(TASK STATEMENT):
Please copy, exactly as they appear below, the lines from the one containing "(cn_endpoint c) v c)" through the one containing "(** The inputs".

(Saved data entries):
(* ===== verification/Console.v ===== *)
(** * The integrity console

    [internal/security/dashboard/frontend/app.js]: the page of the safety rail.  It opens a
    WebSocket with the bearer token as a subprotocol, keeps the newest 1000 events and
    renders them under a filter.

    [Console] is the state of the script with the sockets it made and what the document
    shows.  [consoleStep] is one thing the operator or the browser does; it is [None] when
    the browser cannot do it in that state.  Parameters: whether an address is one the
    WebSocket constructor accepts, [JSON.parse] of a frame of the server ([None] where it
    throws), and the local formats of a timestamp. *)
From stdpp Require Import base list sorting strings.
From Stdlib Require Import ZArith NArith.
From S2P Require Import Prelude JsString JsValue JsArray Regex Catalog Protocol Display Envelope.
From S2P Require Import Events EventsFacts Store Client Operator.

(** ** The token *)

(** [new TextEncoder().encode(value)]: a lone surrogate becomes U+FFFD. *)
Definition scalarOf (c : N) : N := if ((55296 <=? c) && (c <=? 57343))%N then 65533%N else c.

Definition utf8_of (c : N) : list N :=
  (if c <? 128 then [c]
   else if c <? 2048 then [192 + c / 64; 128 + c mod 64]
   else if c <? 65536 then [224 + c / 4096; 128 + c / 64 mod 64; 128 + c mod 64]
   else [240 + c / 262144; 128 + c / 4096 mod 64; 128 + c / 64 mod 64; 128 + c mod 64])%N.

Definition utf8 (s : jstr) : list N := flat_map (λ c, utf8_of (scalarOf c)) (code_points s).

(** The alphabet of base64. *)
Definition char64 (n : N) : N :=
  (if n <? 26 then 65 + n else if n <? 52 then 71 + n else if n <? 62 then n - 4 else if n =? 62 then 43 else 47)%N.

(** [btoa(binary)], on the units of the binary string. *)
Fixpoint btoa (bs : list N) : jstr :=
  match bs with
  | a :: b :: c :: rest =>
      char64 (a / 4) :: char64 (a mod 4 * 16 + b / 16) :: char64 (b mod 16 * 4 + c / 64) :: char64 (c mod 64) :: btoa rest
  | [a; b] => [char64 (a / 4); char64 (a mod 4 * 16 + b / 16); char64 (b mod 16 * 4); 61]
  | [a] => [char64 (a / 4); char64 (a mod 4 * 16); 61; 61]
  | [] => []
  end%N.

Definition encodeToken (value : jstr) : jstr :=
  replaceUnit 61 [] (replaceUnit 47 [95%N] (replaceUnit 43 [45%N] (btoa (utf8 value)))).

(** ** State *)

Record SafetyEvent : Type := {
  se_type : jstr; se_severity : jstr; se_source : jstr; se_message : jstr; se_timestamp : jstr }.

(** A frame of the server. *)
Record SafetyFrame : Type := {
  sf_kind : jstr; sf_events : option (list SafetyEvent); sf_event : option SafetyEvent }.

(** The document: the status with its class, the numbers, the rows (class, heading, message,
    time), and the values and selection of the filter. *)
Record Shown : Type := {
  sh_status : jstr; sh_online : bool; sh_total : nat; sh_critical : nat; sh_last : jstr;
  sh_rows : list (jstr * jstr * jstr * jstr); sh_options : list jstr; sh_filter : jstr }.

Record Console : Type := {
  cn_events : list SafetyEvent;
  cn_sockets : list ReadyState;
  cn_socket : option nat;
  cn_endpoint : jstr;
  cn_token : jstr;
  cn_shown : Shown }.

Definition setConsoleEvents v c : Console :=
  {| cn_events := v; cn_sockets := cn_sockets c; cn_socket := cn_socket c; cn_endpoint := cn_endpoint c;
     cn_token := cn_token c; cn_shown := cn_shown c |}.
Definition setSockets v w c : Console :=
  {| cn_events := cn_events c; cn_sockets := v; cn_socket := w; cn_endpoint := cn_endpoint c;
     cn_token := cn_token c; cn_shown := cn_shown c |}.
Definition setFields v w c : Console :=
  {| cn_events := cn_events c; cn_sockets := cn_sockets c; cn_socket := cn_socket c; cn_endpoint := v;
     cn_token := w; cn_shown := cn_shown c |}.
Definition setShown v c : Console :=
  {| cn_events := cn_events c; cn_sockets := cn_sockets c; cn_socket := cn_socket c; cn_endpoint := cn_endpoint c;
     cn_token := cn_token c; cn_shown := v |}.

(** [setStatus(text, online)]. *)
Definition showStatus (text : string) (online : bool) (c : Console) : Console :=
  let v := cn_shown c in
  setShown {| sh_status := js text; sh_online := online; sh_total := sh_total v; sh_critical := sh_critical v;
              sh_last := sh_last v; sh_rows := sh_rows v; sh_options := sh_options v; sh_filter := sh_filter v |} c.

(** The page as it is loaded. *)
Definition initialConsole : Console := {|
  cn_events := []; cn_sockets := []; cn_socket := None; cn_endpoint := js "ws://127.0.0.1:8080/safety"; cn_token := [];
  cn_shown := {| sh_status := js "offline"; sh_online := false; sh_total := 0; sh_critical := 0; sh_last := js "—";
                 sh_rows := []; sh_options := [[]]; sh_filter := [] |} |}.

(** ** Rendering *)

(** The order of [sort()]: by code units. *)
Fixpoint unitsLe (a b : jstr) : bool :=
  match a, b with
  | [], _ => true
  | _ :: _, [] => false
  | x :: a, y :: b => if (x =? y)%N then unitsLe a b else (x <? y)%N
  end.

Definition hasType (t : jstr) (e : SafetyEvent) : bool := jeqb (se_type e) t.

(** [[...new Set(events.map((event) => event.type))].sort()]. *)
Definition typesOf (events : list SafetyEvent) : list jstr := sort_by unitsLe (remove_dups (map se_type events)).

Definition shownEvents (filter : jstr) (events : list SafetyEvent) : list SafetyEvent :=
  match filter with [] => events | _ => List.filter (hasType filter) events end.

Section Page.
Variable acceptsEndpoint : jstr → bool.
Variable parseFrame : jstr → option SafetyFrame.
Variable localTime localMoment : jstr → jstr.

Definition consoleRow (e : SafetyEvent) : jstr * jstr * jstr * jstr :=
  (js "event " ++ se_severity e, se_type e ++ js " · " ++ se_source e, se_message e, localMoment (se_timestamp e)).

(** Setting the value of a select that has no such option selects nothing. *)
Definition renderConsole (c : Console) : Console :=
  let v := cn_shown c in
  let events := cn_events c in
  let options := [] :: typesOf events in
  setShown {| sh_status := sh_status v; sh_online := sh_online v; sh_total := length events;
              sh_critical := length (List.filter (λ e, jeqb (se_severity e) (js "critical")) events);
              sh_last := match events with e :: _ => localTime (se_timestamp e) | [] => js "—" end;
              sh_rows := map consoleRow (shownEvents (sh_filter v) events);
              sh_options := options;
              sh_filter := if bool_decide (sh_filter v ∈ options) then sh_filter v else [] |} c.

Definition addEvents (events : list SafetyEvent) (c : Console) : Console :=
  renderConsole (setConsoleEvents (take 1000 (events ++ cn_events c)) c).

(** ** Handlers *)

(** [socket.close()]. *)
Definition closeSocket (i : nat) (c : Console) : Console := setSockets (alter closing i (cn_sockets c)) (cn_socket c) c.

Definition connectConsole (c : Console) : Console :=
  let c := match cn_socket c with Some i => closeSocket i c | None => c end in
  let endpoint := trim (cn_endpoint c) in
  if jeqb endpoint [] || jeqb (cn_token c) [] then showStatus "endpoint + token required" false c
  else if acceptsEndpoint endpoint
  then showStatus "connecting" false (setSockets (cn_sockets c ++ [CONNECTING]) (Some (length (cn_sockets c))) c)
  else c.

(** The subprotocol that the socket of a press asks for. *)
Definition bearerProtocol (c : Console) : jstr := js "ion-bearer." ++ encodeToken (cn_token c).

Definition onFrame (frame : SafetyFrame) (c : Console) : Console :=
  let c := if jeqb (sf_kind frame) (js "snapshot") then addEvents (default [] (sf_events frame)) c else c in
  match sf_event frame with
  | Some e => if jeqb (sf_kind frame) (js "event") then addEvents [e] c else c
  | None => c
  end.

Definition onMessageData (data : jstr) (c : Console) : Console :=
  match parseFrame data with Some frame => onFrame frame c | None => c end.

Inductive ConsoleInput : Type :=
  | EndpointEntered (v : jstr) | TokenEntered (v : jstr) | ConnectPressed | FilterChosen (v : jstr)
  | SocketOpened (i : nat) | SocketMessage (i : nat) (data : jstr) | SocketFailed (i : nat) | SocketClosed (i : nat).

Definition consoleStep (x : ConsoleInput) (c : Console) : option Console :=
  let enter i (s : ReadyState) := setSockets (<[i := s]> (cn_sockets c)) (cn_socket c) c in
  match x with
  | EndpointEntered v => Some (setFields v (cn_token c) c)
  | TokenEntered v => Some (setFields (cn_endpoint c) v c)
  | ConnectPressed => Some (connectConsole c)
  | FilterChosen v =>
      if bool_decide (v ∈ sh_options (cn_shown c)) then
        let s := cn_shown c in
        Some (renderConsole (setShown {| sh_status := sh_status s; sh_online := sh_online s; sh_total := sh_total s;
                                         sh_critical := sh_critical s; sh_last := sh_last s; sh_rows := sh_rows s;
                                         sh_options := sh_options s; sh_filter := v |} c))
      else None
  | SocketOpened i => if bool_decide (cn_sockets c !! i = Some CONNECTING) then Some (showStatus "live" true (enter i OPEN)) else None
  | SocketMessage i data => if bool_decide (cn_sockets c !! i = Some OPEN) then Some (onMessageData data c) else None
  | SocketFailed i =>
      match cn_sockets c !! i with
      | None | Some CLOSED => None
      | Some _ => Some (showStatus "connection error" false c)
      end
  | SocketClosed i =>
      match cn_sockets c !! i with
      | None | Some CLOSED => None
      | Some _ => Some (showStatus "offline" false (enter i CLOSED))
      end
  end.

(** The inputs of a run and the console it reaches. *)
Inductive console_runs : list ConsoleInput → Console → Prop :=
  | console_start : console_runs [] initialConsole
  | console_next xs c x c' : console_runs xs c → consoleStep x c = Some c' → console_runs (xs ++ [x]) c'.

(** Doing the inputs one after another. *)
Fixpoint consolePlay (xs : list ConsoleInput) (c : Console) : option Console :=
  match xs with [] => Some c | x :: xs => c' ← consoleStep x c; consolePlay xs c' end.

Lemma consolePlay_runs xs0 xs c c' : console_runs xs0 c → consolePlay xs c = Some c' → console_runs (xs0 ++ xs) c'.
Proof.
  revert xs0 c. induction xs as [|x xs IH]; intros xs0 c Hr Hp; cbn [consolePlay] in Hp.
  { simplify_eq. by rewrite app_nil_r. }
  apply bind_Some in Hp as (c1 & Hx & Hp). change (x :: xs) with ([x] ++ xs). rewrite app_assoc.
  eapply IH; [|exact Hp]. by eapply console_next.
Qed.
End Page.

(ANSWER AREA):
  | TokenEntered v => Some (setFields (cn_endpoint c) v c)
  | ConnectPressed => Some (connectConsole c)
  | FilterChosen v =>
      if bool_decide (v ∈ sh_options (cn_shown c)) then
        let s := cn_shown c in
        Some (renderConsole (setShown {| sh_status := sh_status s; sh_online := sh_online s; sh_total := sh_total s;
                                         sh_critical := sh_critical s; sh_last := sh_last s; sh_rows := sh_rows s;
                                         sh_options := sh_options s; sh_filter := v |} c))
      else None
  | SocketOpened i => if bool_decide (cn_sockets c !! i = Some CONNECTING) then Some (showStatus "live" true (enter i OPEN)) else None
  | SocketMessage i data => if bool_decide (cn_sockets c !! i = Some OPEN) then Some (onMessageData data c) else None
  | SocketFailed i =>
      match cn_sockets c !! i with
      | None | Some CLOSED => None
      | Some _ => Some (showStatus "connection error" false c)
      end
  | SocketClosed i =>
      match cn_sockets c !! i with
      | None | Some CLOSED => None
      | Some _ => Some (showStatus "offline" false (enter i CLOSED))
      end
  end.

(** The inputs of a run and the console it reaches. *)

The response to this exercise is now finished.